Whatever the virtues of that hope, they were not borne out this week. The city of El Paso has its own utility, separate from ERCOT’s market system. That utility maintained power while ERCOT drowned. Why? After a winter storm swept through Texas in 2011, El Paso planned for future cold-weather disruption by winterizing its natural-gas infrastructure. ERCOT did not. Nor did the Public Utility Commission of Texas, which regulates power generation statewide, mandate such preparedness.
In short, the Texas government assumed that high prices alone could guarantee grid reliability and incentivize power plants to prepare for the worst. This didn’t happen. The market failed.
This failure reminds me of what I observed while reporting on America’s COVID-19 testing failure. For months last year, the federal government failed to adequately plan and pay for the industrial-scale production of COVID-19 tests. It assumed that high demand for tests would lure companies to join the market. But no individual private firm had an incentive to risk short-term stability for potential medium-term profit. So the country went months without sufficient tests.
Texas’s crisis reveals, too, how independence, a praiseworthy trait in postcolonial states and precocious children, is less laudable in the power sector. Rick Perry, the former secretary of energy and Texas governor, implied this week that his old constituents should prefer the blackouts over federal control. “Texans would be without electricity for longer than three days to keep the federal government out of their business,” he said. He is more correct than he may have realized. After that 2011 winter storm, the federal government actually did require Texas power plants to draw up plans for how they would avert a worse disaster, Rhodes, the UT researcher, said. But it had no ability to enforce those plans, and power plants seemingly put them aside.
The power grid is modern society’s life-support system. Everything on which daily survival now depends—clean water, refrigeration, medical care, reliable communication, access to cash and banking—requires, to some degree, electricity. Every day, in a marvel of engineering and statecraft, a national network of wire delivers 10 billion kilowatt-hours of electricity to Americans. Rome once united its territory by paving the Via Appia down Italy’s spine; the U.S. raises power lines.
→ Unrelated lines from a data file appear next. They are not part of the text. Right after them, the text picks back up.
(* ===== verification/Push.v ===== *)
(** * Sending notifications (httpapi/push.go)

    How one subscription is served, and the bounded pool of workers of
    [fanOutPush] as a step relation: the feeder hands subscriptions over an
    unbuffered channel, the workers send, the deadline may pass at any moment.
    The web-push library is a parameter: it answers a status or an error, or
    panics on the key material it is given. *)

From S2P Require Import Prelude Table GoTime Models Api Ext Net Config Fcm World StoreAccounts AuthApi.
Local Open Scope string_scope.
Local Open Scope Z_scope.
Local Open Scope aul_scope.

Definition fcmDataKey : string := "payload_enc".
Definition pushTTLSeconds : Z := 600.
Definition pushWorkers : nat := 8.

(** [vapidSubscriber]. *)
Definition vapidSubscriber (subject : string) : string :=
  if HasPrefix subject "https:" then subject else TrimPrefix subject "mailto:".

(** The options webpush-go is called with. *)
Record pushOptions := mkPushOptions {
  po_Subscriber : string; po_VAPIDPublicKey : string; po_VAPIDPrivateKey : string; po_TTL : Z; po_Urgency : string }.

Inductive push_error := ErrPushGone | PushError (msg : string).

(** A call that returns, or panics. *)
Inductive outcome (A : Type) := Returned (a : A) | Panicked.
Arguments Returned {A} a.
Arguments Panicked {A}.

Section push.
Context `{Ext}.
Context (json_apiError : bytes -> option apiError).

(** [webpush.SendNotificationWithContext]: payload, endpoint, keys, options. *)
Context (SendNotification : string -> string -> string * string -> pushOptions -> outcome (result string Z)).

Record pushServer := mkPushServer { ps_cfg : Config; ps_fcm : option Client }.

Definition fcmEnabled (s : pushServer) : bool := bool_decide (is_Some (ps_fcm s)).
Definition anyPushEnabled (s : pushServer) : bool := PushEnabled (ps_cfg s) || fcmEnabled s.

(** The channels the handlers are told of. *)
Definition channels_of (s : pushServer) : channels := mkChannels (PushEnabled (ps_cfg s)) (fcmEnabled s).

(** A failure to prune is only logged. *)
Definition prunePushSubscription {A} (id : uuid) (k : prog A) : prog A := do! DeletePushSubscriptionByID id ;; k.

(** [sendFCM]; calling through a nil client panics. *)
Definition sendFCM (s : pushServer) (sub : PushSubscription) (payload : string) : prog (outcome (result push_error unit)) :=
  match ps_fcm s with
  | None => Ret Panicked
  | Some c =>
      match Send json_apiError c (PushSubscription_Endpoint sub) [(fcmDataKey, payload)] pushTTLSeconds with
      | Ok _ => Ret (Returned (Ok tt))
      | Err ErrUnregistered => prunePushSubscription (PushSubscription_ID sub) (Ret (Returned (Err ErrPushGone)))
      | Err (SendError e) => Ret (Returned (Err (PushError e)))
      end
  end.

Definition push_options (s : pushServer) : pushOptions :=
  mkPushOptions (vapidSubscriber (cfg_VAPIDSubject (ps_cfg s))) (cfg_VAPIDPublicKey (ps_cfg s))
    (cfg_VAPIDPrivateKey (ps_cfg s)) pushTTLSeconds "normal".

Definition sendWebPush (s : pushServer) (sub : PushSubscription) (payload : string) : prog (outcome (result push_error unit)) :=
  match PushSubscription_P256dh sub, PushSubscription_Auth sub with
  | Some p256dh, Some auth =>
      match SendNotification payload (PushSubscription_Endpoint sub) (p256dh, auth) (push_options s) with
      | Panicked => Ret Panicked
      | Returned (Err e) => Ret (Returned (Err (PushError e)))
      | Returned (Ok status) =>
          if (status =? 404) || (status =? 410)
          then prunePushSubscription (PushSubscription_ID sub) (Ret (Returned (Err ErrPushGone)))
          else if (200 <=? status) && (status <? 300) then Ret (Returned (Ok tt))
          else Ret (Returned (Err (PushError ("push service returned " ++ itoa status))))
      end
  | _, _ => Ret (Returned (Err (PushError "webpush subscription is missing key material")))
  end.

Definition sendPush (s : pushServer) (sub : PushSubscription) (payload : string) : prog (outcome (result push_error unit)) :=
  if decide (PushSubscription_Kind sub = kindFCM) then sendFCM s sub payload else sendWebPush s sub payload.

(** [sendPushSafe]: whether it was delivered; a panic is contained. *)
Definition sendPushSafe (s : pushServer) (sub : PushSubscription) (payload : string) : prog bool :=
  prog_bind (sendPush s sub payload) (fun o => Ret (match o with Returned (Ok _) => true | _ => false end)).

(** ** The worker pool *)

Inductive wstate := Idle | Sending (sub : PushSubscription) | Exited.

#[export] Instance wstate_eq_dec : EqDecision wstate.
Proof. solve_decision. Defined.

(** The feeder's loop variable and whether the channel is closed, the workers,
    the counter, the deadline, the world; [pl_done] records who was served. *)
Record pool := mkPool {
  pl_queue : list PushSubscription;
  pl_closed : bool;
  pl_workers : list wstate;
  pl_ok : Z;
  pl_expired : bool;
  pl_world : World;
  pl_done : list (PushSubscription * bool)
}.

Definition start (subs : list PushSubscription) (w : World) : pool :=
  mkPool subs false (repeat Idle (Nat.min pushWorkers (length subs))) 0 false w [].

Section steps.
Context (srv : pushServer) (payload : string).

(** One step of the feeder, of a worker, or of the clock. *)
Inductive pool_step : pool -> pool -> Prop :=
| ps_feed sub rest ws ok ex w dn i : ws !! i = Some Idle ->
    pool_step (mkPool (sub :: rest) false ws ok ex w dn) (mkPool rest false (<[i := Sending sub]> ws) ok ex w dn)
| ps_fed ws ok ex w dn :
    pool_step (mkPool [] false ws ok ex w dn) (mkPool [] true ws ok ex w dn)
| ps_break sub rest ws ok w dn :
    pool_step (mkPool (sub :: rest) false ws ok true w dn) (mkPool (sub :: rest) true ws ok true w dn)
| ps_send q cl ws ok ex w dn i sub (b : bool) w' : ws !! i = Some (Sending sub) ->
    run (sendPushSafe srv sub payload) w = (b, w') ->
    pool_step (mkPool q cl ws ok ex w dn)
      (mkPool q cl (<[i := Idle]> ws) (if b then ok + 1 else ok) ex w' (dn ++ [(sub, b)]))
| ps_exit q ws ok ex w dn i : ws !! i = Some Idle ->
    pool_step (mkPool q true ws ok ex w dn) (mkPool q true (<[i := Exited]> ws) ok ex w dn)
| ps_expire q cl ws ok w dn :
    pool_step (mkPool q cl ws ok false w dn) (mkPool q cl ws ok true w dn).

(** [wg.Wait] returns. *)
Definition finished (p : pool) : Prop := pl_closed p = true /\ Forall (eq Exited) (pl_workers p).

(** What [fanOutPush] returns then. *)
Definition pool_result (subs : list PushSubscription) (p : pool) : Z * Z := (pl_ok p, len subs - pl_ok p).
End steps.
End push.
(* ===== verification/Router.v ===== *)
(** * Routing (httpapi/server.go and the mount functions)

    A request to the REST API is a [Route] with what its handler reads of the
    URL, the body and the cookies; [serve] is the handler behind the middleware
    its mount function puts in front: the limiter, [RequireAuth],
    [requireCircleMember].  The WebSocket upgrade is modelled in HubSys. *)

From S2P Require Import Prelude Table GoTime Models Api Ext World Hub Password Auth Server CirclesApi.
From S2P Require Import PlacesApi PingsApi ShareApi AuthApi.
Local Open Scope Z_scope.
Local Open Scope aul_scope.

(** The routes under /v1/circles/{circleID}. *)
Inductive CircleRoute :=
| GetCircle_
| PatchCircle (body : decoded patchCircleReq)
| DeleteCircle_
| GetMembers
| PutProfile (body : decoded (option string))
| GetCircleDevices
| DeleteMember (userID : string)
| PostLeave
| PutPrecision (body : decoded string)
| PostRotateKey
| GetInvites
| PostInvites (body : decoded createInviteReq)
| DeleteInvite (inviteID : string)
| PostNotify (body : decoded string)
| GetMutes_
| PutMutes (body : decoded mutesDTO)
| GetLatestPings
| GetPlaces
| PostPlaces (body : decoded placeReq)
| PutPlace (placeID : string) (body : decoded placeReq)
| DeletePlace (placeID : string)
| GetSOS_
| PostSOS (body : decoded string)
| PostResolveSOS (sosID : string).

(** The routes behind [RequireAuth]. *)
Inductive AuthedRoute :=
| PostLogout
| GetMe
| GetDevices
| DeleteDevice_ (deviceID : string)
| GetSessions
| GetAudit
| GetCircles
| PostCircles (body : decoded createCircleReq)
| InCircle (circleID : string) (r : CircleRoute)
| GetInvite_ (inviteID : string)
| PostAcceptInvite (inviteID : string)
| PostPingBatch (body : decoded (list pingItem))
| PostKeyEnvelopes (body : decoded postKeyEnvelopesReq)
| GetPendingKeyEnvelopes
| PostConsumeKeyEnvelope (envelopeID : string)
| PostShare (body : option (decoded Z))
| GetShares
| DeleteShare (shareID : string)
| PutSharePing (shareID : string) (body : decoded sharePingReq)
| PostPushSubscribe (body : decoded pushSubscribeReq)
| DeletePushSubscribe (body : decoded pushSubscribeReq).

Inductive Route :=
| PostRegister (body : decoded registerReq)
| PostLogin (body : decoded loginReq)
| PostRefresh (body : option (decoded string)) (refreshCookie : option string)
| GetVersionLatest (platform : string)
| GetShare_ (shareID : string) (cookies : list (string * string))
| Authed (r : AuthedRoute).

(** The deployment: its configuration, the dummy hash its auth service computed at
    start, its push channels, and the answers of the push services. *)
Record Deployment := mkDeployment {
  dp_cfg : Config; dp_dummyHash : string; dp_channels : channels; dp_send : PushSubscription -> send_outcome }.

(** The service that main.go makes, with no option. *)
Definition dp_auth (d : Deployment) : Service :=
  mk_Service (dp_cfg d) DefaultLockout DefaultArgon2Params (dp_dummyHash d).

Definition byIP (r : Request) : string := ("ip:" ++ rq_RealIP r)%string.
Definition byAuthUser (a : Auth) : string := ("user:" ++ uuid_String (a_UserID a))%string.
Definition byDevice (a : Auth) : string := ("dev:" ++ uuid_String (a_DeviceID a))%string.

Section serve.
Context `{Ext} (d : Deployment).
(** The request, and the verdict of the route's limiter on its key. *)
Context (r : Request) (allow : bool).
Let cfg := dp_cfg d.
Let ip := rq_RealIP r.

Definition serve_circle (a : Auth) (m : CircleMember) (cr : CircleRoute) : prog response :=
  match cr with
  | GetCircle_ => handleGetCircle m
  | PatchCircle body => handlePatchCircle cfg m body
  | DeleteCircle_ => handleDeleteCircle m
  | GetMembers => handleListMembers m
  | PutProfile body => handleSetProfile m body
  | GetCircleDevices => handleCircleDevices m
  | DeleteMember userID => handleRemoveMember cfg m ip userID
  | PostLeave => handleLeaveCircle cfg m ip
  | PutPrecision body => handleSetPrecision m body
  | PostRotateKey => handleRotateKey cfg m ip
  | GetInvites => handleListInvites m
  | PostInvites body => RateLimit (byAuthUser a) allow 3600 (handleCreateInvite cfg m ip body)
  | DeleteInvite inviteID => handleRevokeInvite m inviteID
  | PostNotify body => RateLimit (byAuthUser a) allow 60 (handleNotify (dp_channels d) (dp_send d) m body)
  | GetMutes_ => handleGetMutes m
  | PutMutes body => handleSetMutes m body
  | GetLatestPings => handleLatestPings m
  | GetPlaces => handleListPlaces m
  | PostPlaces body => handleCreatePlace m body
  | PutPlace placeID body => handleUpdatePlace m placeID body
  | DeletePlace placeID => handleDeletePlace m placeID
  | GetSOS_ => handleListSOS m
  | PostSOS body => handleCreateSOS cfg a m ip body
  | PostResolveSOS sosID => handleResolveSOS cfg m ip sosID
  end.

Definition serve_authed (a : Auth) (ar : AuthedRoute) : prog response :=
  match ar with
  | PostLogout => handleLogout cfg a ip
  | GetMe => handleMe a
  | GetDevices => handleListDevices a
  | DeleteDevice_ deviceID => handleRevokeDevice cfg a ip deviceID
  | GetSessions => handleListSessions a
  | GetAudit => handleListAudit a
  | GetCircles => handleListCircles a
  | PostCircles body => handleCreateCircle cfg a ip body
  | InCircle circleID cr => requireCircleMember a circleID (fun m => serve_circle a m cr)
  | GetInvite_ inviteID => handleGetInvite inviteID
  | PostAcceptInvite inviteID => handleAcceptInvite cfg a ip inviteID
  | PostPingBatch body => RateLimit (byDevice a) allow 60 (handlePingBatch cfg a body)
  | PostKeyEnvelopes body => RateLimit (byAuthUser a) allow 60 (handlePostKeyEnvelopes cfg a ip body)
  | GetPendingKeyEnvelopes => handlePendingKeyEnvelopes a
  | PostConsumeKeyEnvelope envelopeID => handleConsumeKeyEnvelope a envelopeID
  | PostShare body => RateLimit (byAuthUser a) allow 3600 (handleCreateShare a body)
  | GetShares => handleListShares a
  | DeleteShare shareID => handleRevokeShare a shareID
  | PutSharePing shareID body => handleSharePing a shareID body
  | PostPushSubscribe body => handlePushSubscribe a body
  | DeletePushSubscribe body => handlePushUnsubscribe a body
  end.

Definition serve (route : Route) : prog response :=
  match route with
  | PostRegister body => RateLimit (byIP r) allow 60 (handleRegister cfg ip body)
  | PostLogin body => RateLimit (byIP r) allow 60 (handleLogin (dp_auth d) ip body)
  | PostRefresh body cookie => RateLimit (byIP r) allow 60 (handleRefresh cfg ip body cookie)
  | GetVersionLatest platform => handleVersionLatest platform
  | GetShare_ shareID cookies => handleGetShare cfg shareID cookies
  | Authed ar => RequireAuth cfg r (fun a => serve_authed a ar)
  end.
End serve.
Lemma pairwise_lookup {A} (R : A -> A -> bool) (l : list A) i j x y :
  pairwise R l = true -> (i < j)%nat -> l !! i = Some x -> l !! j = Some y -> R x y = true.
Proof.
  revert i j. induction l as [|z l IH]; intros i j Hl Hij Hx Hy; [done|]. cbn in Hl. apply andb_true_iff in Hl as [Hz Hl].
  destruct j as [|j]; [lia|]. destruct i as [|i]; cbn in *.
  - injection Hx as <-. apply list_elem_of_lookup_2, list_elem_of_In in Hy. by apply (proj1 (forallb_forall _ _) Hz).
  - apply (IH i j); [done|lia|done|done].
Qed.

Lemma routes_apart metrics : pairwise apart (routes metrics) = true.
Proof. destruct metrics; by vm_compute. Qed.

Lemma routes_unambiguous metrics method path i j e f : routes metrics !! i = Some e -> routes metrics !! j = Some f ->
  fits_entry method path e -> fits_entry method path f -> i = j.
Proof.
  intros He Hf [Hme Hpe] [Hmf Hpf].
  assert (forall i j e f, (i < j)%nat -> routes metrics !! i = Some e -> routes metrics !! j = Some f -> en_method e = en_method f ->
    clash (en_pattern e) (en_pattern f) = true -> False) as Hno.
  { intros i' j' e' f' Hij He' Hf' Hm Hc. pose proof (pairwise_lookup _ _ _ _ _ _ (routes_apart metrics) Hij He' Hf') as Ha.
    unfold apart in Ha. by rewrite bool_decide_eq_true_2, Hc in Ha. }
  pose proof (clash_fits _ _ _ Hpe Hpf) as Hc1. pose proof (clash_fits _ _ _ Hpf Hpe) as Hc2.
  destruct (lt_eq_lt_dec i j) as [[Hlt|]|Hlt]; [|done|]; exfalso.
  - eapply Hno; [exact Hlt|exact He|exact Hf|congruence|exact Hc1].
  - eapply Hno; [exact Hlt|exact Hf|exact He|congruence|exact Hc2].
Qed.

(** ** The guards are those of [serve] *)

Definition public : list (string * list segment) := [
  ("POST", [Lit "v1"; Lit "auth"; Lit "register"]);
  ("POST", [Lit "v1"; Lit "auth"; Lit "login"]);
  ("POST", [Lit "v1"; Lit "auth"; Lit "refresh"]);
  ("GET", [Lit "v1"; Lit "share"; Param "shareID"]);
  ("GET", [Lit "v1"; Lit "version"; Lit "latest"])].

(** The limiter that is to have its say on a route, if any has. *)
Definition limiter_of (route : Route) : LimiterName :=
  match route with
  | Authed (InCircle _ (PostInvites _)) => inviteLimiter
  | Authed (InCircle _ (PostNotify _)) => notifyLimiter
  | Authed (PostPingBatch _) => pingLimiter
  | Authed (PostKeyEnvelopes _) => keyEnvLimiter
  | Authed (PostShare _) => shareLimiter
  | _ => authLimiter
  end.
Lemma drawn_later w w' id : w_uuid w' = w_uuid w -> (w_draws w <= w_draws w')%nat -> drawn id w -> drawn id w'.
Proof. intros Hu Hd (n & Hn & Hid). exists n. split; [lia|by rewrite Hu]. Qed.

#[export] Instance later_preorder : PreOrder later.
Proof.
  split.
  - intros w. split; [done|lia| |]; intros x Hx _; exists x; by repeat split.
  - intros w1 w2 w3 [Hu Hd Hc Hi] [Hu' Hd' Hc' Hi']. split; [congruence|lia| |]; intros x Hx Hdr.
    + destruct (Hc' x Hx) as (y & Hy & [E1 E2]); [by eapply drawn_later|].
      destruct (Hc y Hy) as (z & Hz & [E3 E4]); [by rewrite E1|]. exists z. split; [done|]. split; congruence.
    + destruct (Hi' x Hx) as (y & Hy & [E1 E2]); [by eapply drawn_later|].
      destruct (Hi y Hy) as (z & Hz & [E3 E4]); [by rewrite E1|]. exists z. split; [done|]. split; congruence.
Qed.

(** How the tables may move: rows go, rows change but not in what they are of, and a
    new row has a new identifier. *)
Record evolves (new : uuid -> Prop) (db db' : DB) : Prop := {
  ev_circles c' : c' ∈ circles db' -> (exists c, c ∈ circles db /\ same_circle c c') \/ new (Circle_ID c');
  ev_invites i' : i' ∈ invites db' -> (exists i, i ∈ invites db /\ same_invite i i') \/ new (Invite_ID i');
  ev_owners c' : c' ∈ circles db' -> has_owner (circle_members db') c'
}.

Lemma fresh_not_drawn w w' id : Inj (=) (=) (w_uuid w) -> fresh w w' id -> ~ drawn id w.
Proof. intros Hi (n & Hn & <-) (m & Hm & He). apply Hi in He. lia. Qed.

Lemma fresh_drawn w w' id : w_uuid w' = w_uuid w -> fresh w w' id -> drawn id w'.
Proof. intros Hu (n & Hn & <-). exists n. split; [lia|by rewrite Hu]. Qed.

Lemma evolves_owned w w' : owned w -> evolves (fresh w w') (w_db w) (w_db w') ->
  w_uuid w' = w_uuid w -> (w_draws w <= w_draws w')%nat -> wf_db (w_db w') -> circle_inv (w_db w') ->
  owned w' /\ later w w'.
Proof.
  intros [Hj _ _ Hc Hi Ho] [Ec Ei Eo] Hu Hd Hwf Hinv. split.
  - split; [by rewrite Hu|done|done| | |exact Eo]; intros x Hx.
    + destruct (Ec x Hx) as [(c & Hin & <- & _)|Hf]; [|by eapply fresh_drawn].
      eapply drawn_later; [done|done|by apply Hc].
    + destruct (Ei x Hx) as [(i & Hin & <- & _)|Hf]; [|by eapply fresh_drawn].
      eapply drawn_later; [done|done|by apply Hi].
  - split; [done|done| |]; intros x Hx Hdr.
    + destruct (Ec x Hx) as [?|Hf]; [done|]. by apply fresh_not_drawn in Hf.
    + destruct (Ei x Hx) as [?|Hf]; [done|]. by apply fresh_not_drawn in Hf.
Qed.

(** The same tables. *)
Lemma evolves_frame new w db' : owned w ->
  circles db' = circles (w_db w) -> circle_members db' = circle_members (w_db w) -> invites db' = invites (w_db w) ->
  evolves new (w_db w) db'.
Proof.
  intros [_ _ _ _ _ Ho] Hc Hm Hi. split; intros x Hx; rewrite ?Hm.
  - left. exists x. rewrite Hc in Hx. by repeat split.
  - left. exists x. rewrite Hi in Hx. by repeat split.
  - apply Ho. by rewrite <- Hc.
Qed.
This week, a Vietnam veteran died in his truck with his last tank of oxygen because he had no power. He deserved better. The power grid is a very large and important machine, but it is also an ennobling tool, a guarantor of solidarity and dignity. The grid grants a certain kind of freedom—freedom from darkness, freedom from cold or heat, even freedom from boredom. There is a freedom in knowing that anything you plug into the wall will turn on; there is a freedom, too, in knowing that your house will stay inhabitable and your pipes will not burst. Texas’s system is built on the idea that the liberty of companies to buy and sell electrons—and the freedom of consumers to pay a $2,500 power bill—is greater and more dear than any freedom wrought by consistent power service.
Perhaps ERCOT’s strangest and most un-American trait is that it strips citizens of their democratic authority; instead of being able to hold someone accountable when the power goes out, Texans are told that the market, like a rain god, has failed again. You might say that ERCOT, in its majestic equality, allows rich and poor alike to think like an economist. Frankly, Texans have better things to do. Moreover, if the freedom to survive a snowstorm is worth protecting, if it is a freedom we owe to one another, it is a freedom worth planning for. Markets are good tools; they aren’t our only tools. Government by auction is no way to live. Indeed, Texans are dying of it.